What the Khatauni Contains — Section 31
Section 31 directs the Collector to maintain the khatauni "in the form and manner prescribed" and enumerates its mandatory contents: clause (a) the names of all tenure-holders with the survey or plot numbers held and their areas; clause (b) the nature and extent of each person's respective interest and any conditions or liabilities attaching to it; clause (c) the rent or revenue, if any, payable by or to such person; clause (d) particulars of all land — other than holdings — belonging to or vested in the State Government, Gram Sabha or a local authority; and clause (e) such other particulars as may be prescribed. The structure is significant: the khatauni does not merely list owners but classifies the nature of each interest, which is why the entry against a holder will read bhumidhar with transferable rights, bhumidhar with non-transferable rights, or asami, the distinctions explained in categories of tenants. Clause (d) is the device by which Gram Sabha and government land is tracked, feeding directly into encroachment and disposal proceedings elsewhere in the Code.
Continuous Updation — Section 32
Maintenance is meaningless without a duty to keep the record current, and Section 32 supplies it. Subject to the Collector's control, the Sub-Divisional Officer, the Tahsildar or the Revenue Inspector must record all changes in the khatauni, khasra and map, all transactions affecting recorded rights or interests, and must correct any errors proved to have been made in records previously prepared. This is the engine of updation: every succession, transfer, partition or revenue change must work its way into the register through the officers named. Section 32(2) is a crucial limiting rule — no application for correction is maintainable where the claim is based solely on possession and also involves an intricate question of title. The bar reflects the settled principle, examined below, that revenue authorities cannot adjudicate title; a claimant whose case turns on disputed ownership must go to the civil court, not seek a correction in the khatauni. The detailed mutation mechanics under Sections 33 to 35 are treated in mutation procedure.
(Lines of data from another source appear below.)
(* ===== verification/Console.v ===== *)
(** The consoles that are polled: the keyboard of the PC ([src/src/core/pc_kbd.c]) and the serial line
    ([src/src/core/serial.c]), over the ports of [Ports]. *)

From S2P Require Import Prelude Memory StringLib Misc Vsprintf Pci Ports.
Import String.StringSyntax.
Local Open Scope etherboot_scope.

(** ** The keyboard *)

Module Kbd.
Definition SHIFT : Z := 1.
Definition CONTROL : Z := 2.
Definition CAPS : Z := 4.
Definition key_row (second : bool) : list Z :=
  if second then
    [0; 27] ++ txt "!@#$%^&*()_+"%string ++ [8; 9] ++ txt "QWERTYUIOP{}"%string ++ [13; 0] ++ txt "AS"%string ++ txt "DFGHJKL:"%string ++ [34] ++ txt "~"%string ++ [0] ++ txt "|ZXCV"%string ++
    txt "BNM<>?"%string ++ [0; 0; 0] ++ txt " "%string ++ repeat 0 13 ++ txt "789-456+1"%string ++ txt "230."%string
  else
    [0; 27] ++ txt "1234567890-="%string ++ [8; 9] ++ txt "qwertyuiop[]"%string ++ [13; 0] ++ txt "as"%string ++ txt "dfghjkl;'`"%string ++ [0] ++ txt "\zxcv"%string ++
    txt "bnm,./"%string ++ [0] ++ txt "*"%string ++ [0] ++ txt " "%string ++ repeat 0 13 ++ txt "789-456+1"%string ++ txt "230."%string.
(** [key_map[shift_state & SHIFT][scan]]; the rest of a row is 0. *)
Definition key_map (shift scan : Z) : Z := nth (Z.to_nat scan) (key_row (negb (shift =? 0))) 0.

Record kbd := { cur_scan : Z; shift_state : Z }.
Definition set_scan v k := {| cur_scan := v; shift_state := shift_state k |}.
Definition set_shift v k := {| cur_scan := cur_scan k; shift_state := v |}.
(** What a scan code does to the state of the shift keys. *)
Definition shift_after (st scan : Z) : Z :=
  if (scan =? 0x2a) || (scan =? 0x36) then Z.lor st SHIFT
  else if (scan =? 0xaa) || (scan =? 0xb6) then Z.land st (not32 SHIFT)
  else if scan =? 0x1d then Z.lor st CONTROL
  else if scan =? 0x9d then Z.land st (not32 CONTROL)
  else if scan =? 0x3a then Z.lxor st CAPS
  else st.
Definition is_letter (c : Z) : bool := ((65 <=? c) && (c <=? 90)) || ((97 <=? c) && (c <=? 122)).
Definition with_modifiers (st c : Z) : Z :=
  if negb (Z.land st (Z.lor CONTROL CAPS) =? 0) && is_letter c then
    if negb (Z.land st CONTROL =? 0) then Z.land c 0x1f
    else if negb (Z.land st CAPS =? 0) then Z.lxor c 0x20 else c
  else c.

Section ops.
Context {H : Type} `{Bus H}.
Definition get_scancode : io H kbd Z :=
  status <<- inb 0x64 ;;
  if Z.land status 1 =? 0 then iret 0
  else
    scan <<- inb 0x60 ;;
    iset (fun k => set_shift (shift_after (shift_state k) scan) k) ;;>
    if negb (Z.land scan 0x80 =? 0) then iret 0 else iret scan.
Definition kbd_havekey : io H kbd bool :=
  c <<- iget cur_scan ;;
  (if c =? 0 then scan <<- get_scancode ;; iset (set_scan scan) else iret tt) ;;>
  c <<- iget cur_scan ;;
  iret (negb (c =? 0)).
Definition kbd_ischar : io H kbd bool :=
  have <<- kbd_havekey ;;
  if negb have then iret false
  else
    k <<- iget (fun k => k) ;;
    if key_map (Z.land (shift_state k) SHIFT) (cur_scan k) =? 0 then iset (set_scan 0) ;;> iret false
    else iret true.
Fixpoint wait_char (fuel : nat) : io H kbd unit :=
  match fuel with
  | O => istuck
  | S n => ok <<- kbd_ischar ;; if ok : bool then iret tt else wait_char n
  end.
Definition kbd_getc (fuel : nat) : io H kbd Z :=
  wait_char fuel ;;>
  k <<- iget (fun k => k) ;;
  let c := key_map (Z.land (shift_state k) SHIFT) (cur_scan k) in
  iset (set_scan 0) ;;>
  iret (with_modifiers (shift_state k) c).
End ops.

(** ** What is typed *)

(** A keyboard keeps the codes that were not read yet, to which it may add at any access. *)
Class Keyboard (H : Type) `{Bus H} := {
  pending : H -> list Z;
  pending_codes h : Forall (fun c => 0 < c < 256) (pending h);
  kbd_status x : let '(v, x') := bus_in 1 0x64 x in
    (Z.land v 1 = 0 -> pending (snd x) = []) /\ (Z.land v 1 <> 0 -> pending (snd x') <> []) /\ exists more, pending (snd x') = pending (snd x) ++ more;
  kbd_data x c l : pending (snd x) = c :: l ->
    let '(v, x') := bus_in 1 0x60 x in v = c /\ exists more, pending (snd x') = l ++ more;
}.

(** The first character of a sequence of codes, from a state of the shift keys: the character, the
    state of the keys and the codes after it. *)
Fixpoint first_char (st : Z) (codes : list Z) : option (Z * Z * list Z) :=
  match codes with
  | [] => None
  | scan :: codes =>
      let st := shift_after st scan in
      let c := key_map (Z.land st SHIFT) scan in
      if (scan <? 0x80) && negb (c =? 0) then Some (with_modifiers st c, st, codes) else first_char st codes
  end.

Section typing.
Local Arguments Z.land : simpl never.
Local Arguments Z.eqb : simpl never.
Context {H : Type} `{Keyboard H}.
Lemma code_bit7 c : 0 < c < 256 -> (Z.land c 0x80 =? 0) = (c <? 0x80).
Proof. intros Hc. apply eqb_prop. apply (all_below_spec 256 (fun c => Bool.eqb (Z.land c 0x80 =? 0) (c <? 0x80))); [vm_compute; reflexivity|lia]. Qed.
(** A poll with a code pending takes it. *)
Lemma ischar_step c l (s : kbd * (mem * H)) : cur_scan (fst s) = 0 -> pending (hw s) = c :: l ->
  let st := shift_after (shift_state (fst s)) c in
  let printable := (c <? 0x80) && negb (key_map (Z.land st SHIFT) c =? 0) in
  yields kbd_ischar (fun r s' => r = printable /\ fst s' = {| cur_scan := if printable then c else 0; shift_state := st |} /\
    exists more, pending (hw s') = l ++ more) s.
Proof.
  destruct s as [[cs sh] x]. cbn [fst cur_scan shift_state]. unfold hw. cbn [snd]. intros -> Hp.
  set (st := shift_after sh c). set (printable := (c <? 0x80) && negb (key_map (Z.land st SHIFT) c =? 0)).
  assert (Hc : 0 < c < 256) by (pose proof (pending_codes (snd x)) as F; rewrite Hp in F; now inversion F).
  unfold kbd_ischar, kbd_havekey, get_scancode, yields, ibind, iget, iset, inb, iin, iret. cbn [fst snd cur_scan].
  change (0 =? 0) with true. change (u16 0x64) with 0x64. change (u16 0x60) with 0x60. cbn [fst snd].
  pose proof (kbd_status x) as B. destruct (bus_in 1 0x64 x) as [v x1]. destruct B as (E0 & _ & more & Em). rewrite Hp in *.
  destruct (Z.eqb_spec (Z.land v 1) 0) as [E|_]; [specialize (E0 E); discriminate|].
  pose proof (kbd_data x1 c (l ++ more) Em) as D. cbn [fst snd] in *. destruct (bus_in 1 0x60 x1) as [v' x2]. destruct D as (-> & more' & Em').
  cbn [fst snd set_shift set_scan cur_scan shift_state]. fold st. rewrite code_bit7 by exact Hc.
  assert (Ex : exists m, pending (snd x2) = l ++ m) by (exists (more ++ more'); now rewrite Em', app_assoc).
  unfold printable in *. destruct (c <? 0x80); cbn [negb fst snd set_shift set_scan cur_scan shift_state andb].
  - destruct (Z.eqb_spec c 0); [lia|]. cbn [negb fst snd set_shift set_scan cur_scan shift_state].
    destruct (key_map (Z.land st SHIFT) c =? 0); cbn [negb fst snd set_shift set_scan cur_scan shift_state]; auto.
  - change (0 =? 0) with true. cbn [negb fst snd set_shift set_scan cur_scan shift_state]. auto.
Qed.
Lemma wait_char_spec c st rest : forall codes fuel (s : kbd * (mem * H)) more,
  first_char (shift_state (fst s)) codes = Some (c, st, rest) -> cur_scan (fst s) = 0 -> pending (hw s) = codes ++ more -> (length codes < fuel)%nat ->
  yields (wait_char fuel) (fun _ s' => with_modifiers st (key_map (Z.land st SHIFT) (cur_scan (fst s'))) = c /\ shift_state (fst s') = st /\
    exists more, pending (hw s') = rest ++ more) s.
Proof.
  induction codes as [|scan codes IH]; intros fuel s more F Hs Hp Hf; [discriminate|]. cbn [first_char length] in F, Hf.
  destruct fuel as [|fuel]; [lia|]. cbn [wait_char]. apply yields_bind.
  eapply yields_weak; [apply (ischar_step scan (codes ++ more) s Hs Hp)|]. intros r s1 (-> & V1 & more1 & P1).
  rewrite <- app_assoc in P1.
  destruct ((scan <? 0x80) && _) eqn:E.
  - apply yields_ret. injection F as <- <- <-. rewrite V1. cbn [cur_scan shift_state]. eauto.
  - apply (IH fuel s1 (more ++ more1)); [now rewrite V1|now rewrite V1|exact P1|lia].
Qed.
(** [kbd_getc] returns the first character of the codes that are typed, with the effect of the shift keys before it, and leaves the codes after it. *)
Theorem kbd_getc_types c st rest codes fuel (s : kbd * (mem * H)) more :
  cur_scan (fst s) = 0 -> first_char (shift_state (fst s)) codes = Some (c, st, rest) -> pending (hw s) = codes ++ more -> (length codes < fuel)%nat ->
  yields (kbd_getc fuel) (fun v s' => v = c /\ fst s' = {| cur_scan := 0; shift_state := st |} /\ exists more, pending (hw s') = rest ++ more) s.
Proof.
  intros Hs F Hp Hf. unfold kbd_getc. apply yields_bind. eapply yields_weak; [exact (wait_char_spec c st rest codes fuel s more F Hs Hp Hf)|].
  intros _ s1 (E & V1 & more1 & P1). unfold yields, ibind, iget, iset, iret. cbn [fst snd]. rewrite V1. split; [exact E|].
  split; [unfold set_scan; now rewrite V1|]. eauto.
Qed.
End typing.
End Kbd.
Updation Triggers: Succession and Transfer — Sections 33 to 36
The Code separates the two great occasions for updating the khatauni. Section 33 deals with succession: every person obtaining possession by succession must report it to the Revenue Inspector of the circle, who, if the case is undisputed, records the succession in the khatauni, and otherwise inquires and reports to the Tahsildar; an aggrieved person may move the Tahsildar. Section 33(3) extends this mutatis mutandis to a person admitted as bhumidhar with non-transferable rights or as asami by the Bhumi Prabandhak Samiti. Section 34 imposes a parallel duty to report transfers to the Tahsildar, the Explanation widening "transfer" to include a family settlement or exchange of holdings. Section 35 then governs mutation on transfer: on a report under Section 33 or 34 the Tahsildar issues a proclamation and inquires; if undisputed he directs amendment, if disputed he attempts conciliation, and failing conciliation decides the dispute and directs amendment, with appeal to the SDO and a second appeal to the Commissioner whose decision is final. Section 36 adds that a registering authority must intimate registered documents affecting such land to the Tahsildar, and bars correction or recording of succession until arrears of land revenue are deposited.
Correction of Errors and Omissions — Section 38
Section 38 provides the dedicated route for clerical and factual errors as distinct from mutation. An application to correct any error or omission in the map, khasra or khatauni is made to the Tahsildar, who inquires and refers the case with his report to the Sub-Divisional Officer; the SDO decides after considering objections filed before him or the Tahsildar, with an appeal to the Commissioner within thirty days whose decision is final. The Explanation is the heart of the section: the power to correct an error or omission "shall not be construed to include the power to decide the dispute involving question of title." Section 38 therefore corrects what is demonstrably wrong on the record but cannot be used to litigate ownership — a limit the courts police strictly. The Allahabad jurisprudence treats a Section 38 correction and a Section 32/35 mutation as different proceedings: the former cures error, the latter records a fresh devolution, and neither can masquerade as a title suit. Section 36(2) ties the two together by barring any correction under Section 38 until arrears of revenue are cleared.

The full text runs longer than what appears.